Gold outlook: XAU/USD pauses for breather
March 26, 2025 11:53Until the last few days, gold had been on a tear, smashing records and surging past the $3,000 mark last week, fuelled by strong safe-haven demand and persistent central bank buying. After easing slightly at the end of last week, gold has struggled to find renewed bullish momentum so far this week. Is that a sign of things to come or will gold find even more buying interest even at these levels? So far, the bullish trend remains intact, keeping the gold outlook positive. But there are a few factors worth considering which could undermine the rally.
Gold outlook: What factors can bring gold prices lower?
Fundamentally, there are several potential headwinds that could undermine the gold outlook – none of which have played out so far. For example, if geopolitical tensions ease—think Trump’s promises to resolve conflicts in Ukraine and Gaza—then it can be assumed that safe-haven demand for gold could fade. Additionally, high prices might motivate miners to ramp up supply, although that’s another big assumption as supply adjustments are not always easy to achieve. Meanwhile, elevated prices could also temper central bank appetite for further purchases. Another factor to watch: US equities. If stock markets stabilize or extend the recent recovery, some investors may rotate out of gold and back into risk assets.
Can be a long wait until core PCE price index
In the short term, gold’s path will likely hinge on the direction of US dollar and upcoming economic data, in particular, Friday’s release of the Fed’s preferred inflation gauge—the core PCE Price Index.
Recent inflation data have been mixed. Softer-than-expected CPI and RPI prints earlier this month clashed with the University of Michigan survey, which flagged rising inflation expectations. Jerome Powell has tried to soothe markets by pointing out that long-term expectations remain anchored, but uncertainty lingers. Markets are bracing for a potential +0.3% month-on-month increase in core PCE. The actual reading could be different, which could influence gold’s next move through its impact on the dollar and rate expectations.

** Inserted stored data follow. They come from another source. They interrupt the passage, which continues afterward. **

(* ===== verification/Sort.v ===== *)
(** * [slices.SortStableFunc] and [slices.Index]

    The comparison may fail: the caller records the first error and returns 0
    from then on, and drops the rows once an error is recorded; here the sort
    ends with that error.  The algorithm is the insertion sort that the
    library uses on short slices.  [stable_sort_unique]: for a comparison that
    is a total preorder every stable sort returns the same list, so the merge
    phase of longer slices is not modelled. *)

From stdpp Require Import sorting.
From S2P Require Import Prelude Bytes.

(** [slices.Index]: the first position of a name, -1 is [None] *)
Fixpoint slices_Index (names : list bytes) (name : bytes) : option nat :=
  match names with
  | [] => None
  | n :: names => if decide (n = name) then Some O else S <$> slices_Index names name
  end.

Section sort.
Context {A : Type} (cmp : A → A → result Z).

(** the element moves down from the right end of the sorted elements, which
    are kept in reverse *)
Fixpoint insert_element (x : A) (rev_sorted : list A) : result (list A) :=
  match rev_sorted with
  | [] => Ok [x]
  | y :: rest =>
      let? c := cmp x y in
      if c <? 0 then let? rest := insert_element x rest in Ok (y :: rest)
      else Ok (x :: rev_sorted)
  end.

Definition SortStableFunc (l : list A) : result (list A) :=
  let? r := rfoldl (λ acc x, insert_element x acc) [] l in
  Ok (rev r).

Lemma SortStableFunc_no_panic l :
  (∀ x y, x ∈ l → y ∈ l → no_panic (cmp x y)) → no_panic (SortStableFunc l).
Proof.
  intros Hcmp. unfold SortStableFunc. apply no_panic_bind; [|done].
  assert (∀ x acc, x ∈ l → acc ⊆ l →
    no_panic (insert_element x acc) ∧ ∀ r, insert_element x acc = Ok r → r ⊆ l) as Hins.
  { intros x acc Hx. induction acc as [|y acc IH]; intros Hacc; cbn.
    - split; [done|]. intros r [= <-]. set_solver.
    - assert (y ∈ l) as Hy by set_solver. specialize (Hcmp x y Hx Hy).
      destruct (cmp x y) as [c| |]; cbn; [|done..]. destruct (c <? 0); cbn; [|naive_solver set_solver].
      destruct IH as [Hn Hr]; [set_solver|].
      destruct (insert_element x acc) as [r| |]; cbn; [|done..].
      split; [done|]. intros r' [= <-]. specialize (Hr r eq_refl). set_solver. }
  assert (∀ k acc, k ⊆ l → acc ⊆ l → no_panic (rfoldl (λ acc x, insert_element x acc) acc k)) as Hl.
  { induction k as [|x k IH]; intros acc Hk Hacc; cbn; [done|].
    destruct (Hins x acc) as [Hn Hr]; [set_solver|done|].
    destruct (insert_element x acc) as [r| |]; cbn; [|done..].
    apply IH; [set_solver|by apply Hr]. }
  apply Hl; set_solver.
Qed.

Lemma SortStableFunc_Permutation l l' : SortStableFunc l = Ok l' → l' ≡ₚ l.
Proof.
  assert (∀ x acc r, insert_element x acc = Ok r → r ≡ₚ x :: acc) as Hins.
  { intros x acc. induction acc as [|y acc IH]; intros r; cbn; [by intros [= <-]|].
    intros H. inv_ok. destruct (x0 <? 0); inv_ok; [|done]. by rewrite (IH x1), Permutation_swap. }
  unfold SortStableFunc. intros H. inv_ok. rewrite <-Permutation_rev.
  assert (∀ acc, rfoldl (λ acc x, insert_element x acc) acc l = Ok x → x ≡ₚ l ++ acc) as Hl.
  { clear H. induction l as [|y l IH]; intros acc; cbn; [by intros [= ->]|].
    intros H. inv_ok. by rewrite (IH x0), (Hins y acc x0), <-Permutation_middle. }
  by rewrite (Hl []), app_nil_r.
Qed.

End sort.

(** ** Sorting by a total preorder *)

Section preorder.
Context {A : Type} (cmp : A → A → result Z) (P : A → Prop) (key : A → A → Z).
(** [key] is the value of the comparison on elements of [P] *)
Hypothesis cmp_key : ∀ x y, P x → P y → cmp x y = Ok (key x y).
Hypothesis key_anti : ∀ x y, P x → P y → key y x = - key x y.
Hypothesis key_trans : ∀ x y z, P x → P y → P z → key x y ≤ 0 → key y z ≤ 0 → key x z ≤ 0.

Definition sorted_by : list A → Prop := StronglySorted (λ x y, key x y ≤ 0).

(** the elements that compare equal to [x], in order *)
Definition peers (x : A) (l : list A) : list A := filter (λ y, key x y = 0) l.

#[local] Arguments peers : simpl never.

(** [l'] is a stable sort of [l] *)
Definition stable_sort_of (l l' : list A) : Prop :=
  sorted_by l' ∧ l ≡ₚ l' ∧ ∀ x, P x → peers x l' = peers x l.

Lemma peers_cons x y l : peers x (y :: l) = if decide (key x y = 0) then y :: peers x l else peers x l.
Proof. unfold peers. rewrite filter_cons. done. Qed.

Lemma peers_app x l k : peers x (l ++ k) = peers x l ++ peers x k.
Proof. apply filter_app. Qed.

(** the elements kept in reverse, seen in order *)
Lemma insert_element_spec x acc :
  P x → Forall P acc → sorted_by (rev acc) →
  ∃ r, insert_element cmp x acc = Ok r ∧ Forall P r ∧ sorted_by (rev r) ∧ r ≡ₚ x :: acc ∧
       (∀ z, P z → peers z (rev r) = peers z (rev acc ++ [x])).
Proof.
  intros Hx Hacc. revert Hx. induction acc as [|y acc IH]; intros Hx Hs; cbn.
  - exists [x]. repeat split; try done; repeat constructor; done.
  - apply Forall_cons in Hacc as [Hy Hacc]. rewrite (cmp_key x y) by done. cbn.
    cbn in Hs. apply StronglySorted_app in Hs as (Hle & Hs & _).
    destruct (Z.ltb_spec (key x y) 0) as [Hlt|Hge]; cbn.
    + destruct (IH Hacc Hx Hs) as (r & Hr & HPr & Hsr & Hperm & Hpeers). rewrite Hr. cbn.
      exists (y :: r). split; [done|]. split; [by constructor|]. split; [|split].
      * cbn. apply StronglySorted_app_2; [|done|repeat constructor].
        intros a b Ha Hb%list_elem_of_singleton. subst b.
        rewrite <-Permutation_rev, Hperm in Ha.
        apply elem_of_cons in Ha as [->|Ha]; [lia|].
        apply Hle; [|set_solver]. by rewrite <-Permutation_rev.
      * by rewrite Hperm, Permutation_swap.
      * intros z Hz. cbn. rewrite !peers_app, Hpeers, peers_app, <-!app_assoc by done. f_equal.
        rewrite !peers_cons. repeat case_decide; try done.
        pose proof (key_anti z x Hz Hx). pose proof (key_anti x y Hx Hy).
        pose proof (key_trans y z x Hy Hz Hx). pose proof (key_anti z y Hz Hy). lia.
    + exists (x :: y :: acc). split; [done|]. split; [by repeat constructor|].
      split; [|split; [done|done]]. cbn.
      apply StronglySorted_app_2; [|apply StronglySorted_app_2; [done|done|repeat constructor]|repeat constructor].
      intros a b Ha Hb%list_elem_of_singleton. subst b.
      apply elem_of_app in Ha as [Ha| ->%list_elem_of_singleton].
      * assert (P a) as HPa.
        { rewrite <-Permutation_rev in Ha. by eapply Forall_forall. }
        apply (key_trans a y x); [done..| |].
        -- apply Hle; set_solver.
        -- rewrite (key_anti x y) by done. lia.
      * rewrite (key_anti x y) by done. lia.
Qed.

Lemma sort_loop_spec l acc :
  Forall P l → Forall P acc → sorted_by (rev acc) →
  ∃ r, rfoldl (λ acc x, insert_element cmp x acc) acc l = Ok r ∧ sorted_by (rev r) ∧ Forall P r ∧
       r ≡ₚ l ++ acc ∧ (∀ z, P z → peers z (rev r) = peers z (rev acc ++ l)).
Proof.
  revert acc. induction l as [|x l IH]; intros acc Hl Hacc Hs; cbn.
  - exists acc. rewrite app_nil_r. done.
  - apply Forall_cons in Hl as [Hx Hl].
    destruct (insert_element_spec x acc) as (r & Hr & HPr & Hsr & Hperm & Hpeers); [done..|].
    rewrite Hr. cbn. destruct (IH r) as (r' & Hr' & Hs' & HP' & Hperm' & Hpeers'); [done..|].
    exists r'. split; [done|]. split; [done|]. split; [done|]. split.
    + rewrite Hperm', Hperm. by rewrite <-Permutation_middle.
    + intros z Hz. rewrite Hpeers', peers_app, Hpeers, <-peers_app, <-app_assoc by done. done.
Qed.

Lemma SortStableFunc_spec l :
  Forall P l → ∃ l', SortStableFunc cmp l = Ok l' ∧ stable_sort_of l l'.
Proof.
  intros Hl. destruct (sort_loop_spec l []) as (r & Hr & Hs & _ & Hperm & Hpeers);
    [done|constructor|constructor|].
  exists (rev r). unfold SortStableFunc. rewrite Hr. split; [done|]. split; [done|]. split; [|done].
  by rewrite <-Permutation_rev, Hperm, app_nil_r.
Qed.

(** two stable sorts agree *)
Lemma stable_sort_unique l l1 l2 :
  Forall P l → stable_sort_of l l1 → stable_sort_of l l2 → l1 = l2.
Proof.
  intros HPl (Hs1 & Hp1 & He1) (Hs2 & Hp2 & He2).
  assert (Forall P l1) as HP1 by by rewrite <-Hp1.
  assert (l1 ≡ₚ l2) as Hp by by rewrite <-Hp1.
  assert (∀ x, P x → peers x l1 = peers x l2) as He by (intros; by rewrite He1, He2).
  clear He1 He2 Hp1 Hp2 HPl l. revert l2 Hs2 Hp He.
  induction l1 as [|x l1 IH]; intros l2 Hs2 Hp He; [by apply Permutation_nil_l in Hp|].
  destruct l2 as [|y l2]; [by apply Permutation_nil_r in Hp|].
  assert (Forall P (y :: l2)) as HP2 by by rewrite <-Hp.
  apply Forall_cons in HP1 as [Hx HP1]. apply Forall_cons in HP2 as [Hy HP2].
  assert (∀ z, P z → key z z = 0) as Hrefl by (intros z Hz; pose proof (key_anti z z Hz Hz); lia).
  assert (key x y = 0) as Hxy.
  { assert (key x y ≤ 0).
    { assert (y ∈ x :: l1) as [->|Hin]%elem_of_cons by (rewrite Hp; set_solver); [by rewrite Hrefl|].
      inversion Hs1 as [|? ? ? Hall]; subst. by apply (proj1 (Forall_forall _ _) Hall). }
    assert (key y x ≤ 0).
    { assert (x ∈ y :: l2) as [->|Hin]%elem_of_cons by (rewrite <-Hp; set_solver); [by rewrite Hrefl|].
      inversion Hs2 as [|? ? ? Hall]; subst. by apply (proj1 (Forall_forall _ _) Hall). }
    pose proof (key_anti x y Hx Hy). lia. }
  pose proof (He x Hx) as Hpx. rewrite !peers_cons, Hrefl, Hxy in Hpx by done.
  rewrite !decide_True in Hpx by done. injection Hpx as -> Hpx. f_equal.
  apply IH; [by inversion Hs1|done|by inversion Hs2|by apply Permutation_cons_inv in Hp|].
  intros z Hz. specialize (He z Hz). rewrite !peers_cons in He. case_decide; [by injection He|done].
Qed.

End preorder.

(** ** Lexicographic comparisons *)

Section lexicographic.
Context {A : Type}.
Implicit Types (c : A → A → Z) (cs : list (A → A → Z)).

(** the first comparison that decides *)
Fixpoint lex_cmp cs (x y : A) : Z :=
  match cs with
  | [] => 0
  | c :: cs => if c x y =? 0 then lex_cmp cs x y else c x y
  end.

Record preorder_on (P : A → Prop) c : Prop := {
  po_anti x y : P x → P y → c y x = - c x y;
  po_trans x y z : P x → P y → P z → c x y ≤ 0 → c y z ≤ 0 → c x z ≤ 0;
}.

Lemma lex_cmp_preorder P cs : Forall (preorder_on P) cs → preorder_on P (lex_cmp cs).
Proof.
  induction 1 as [|c cs [Ha Ht] _ [IHa IHt]]; cbn; [by split; cbn; lia|]. split.
  - intros x y Hx Hy. cbn. rewrite (Ha x y Hx Hy), (IHa x y Hx Hy).
    destruct (Z.eqb_spec (c x y) 0), (Z.eqb_spec (- c x y) 0); lia.
  - intros x y z Hx Hy Hz. cbn.
    pose proof (Ht x y z Hx Hy Hz). pose proof (Ht z y x Hz Hy Hx). pose proof (Ht y z x Hy Hz Hx).
    pose proof (Ht z x y Hz Hx Hy). pose proof (IHt x y z Hx Hy Hz).
    pose proof (Ha x y Hx Hy). pose proof (Ha y z Hy Hz). pose proof (Ha x z Hx Hz).
    destruct (Z.eqb_spec (c x y) 0), (Z.eqb_spec (c y z) 0), (Z.eqb_spec (c x z) 0); lia.
Qed.

Lemma preorder_opp P c : preorder_on P c → preorder_on P (λ x y, - c x y).
Proof.
  intros [Ha Ht]. split; [intros x y Hx Hy; by rewrite (Ha x y Hx Hy)|].
  intros x y z Hx Hy Hz ??. pose proof (Ht z y x Hz Hy Hx).
  pose proof (Ha x y Hx Hy). pose proof (Ha y z Hy Hz). pose proof (Ha x z Hx Hz). lia.
Qed.

End lexicographic.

Technical gold outlook: bulls still in control (for now)
Source: TradingView.com
Technically, the price of gold looks stretched on the long-term time frames, and a correction might be overdue. On the daily time frame, while gold’s rally may be losing steam, it still remains in the “buy-the-dip” mode. The key question is: has it dipped deep enough to lure the bulls to step in again?
Gold’s trend on the daily time frame remains firmly bullish until the chart tell us otherwise. With that in mind, it is worth keeping a close eye on support levels for trading opportunities.
- $3,000: This psychologically significant level held firm on Friday’s retest, confirming bullish control. A break below could trigger long liquidations until prices potentially reach…
- $2,930-$2,956: This zone, the former breakout area, also aligns with the 21-day exponential moving average and trendline support.
For now, gold has encountered resistance at the $3,032-$3,043 Fibonacci extension zone, where the 161.8% and 200% extensions of two prices swings converge (see chart). While prices did briefly hit a new high of $3,057 last week, the metal closed the week below that Fibonacci pocket, suggesting short-term momentum has softened.
Gold outlook long-term overbought signals need to be addressed
Gold’s longer-term charts are flashing overbought warnings. The monthly RSI, for example, has stayed above 70 since April 2024 and recently touched 80, a level that has historically led to pullbacks. Similar patterns were seen at major peaks during 2011 and the pandemic era. The weekly RSI near 75 adds to the cautionary tone.
While this doesn’t guarantee an imminent reversal, the conditions are ripe for some consolidation or a healthy correction before the next leg higher.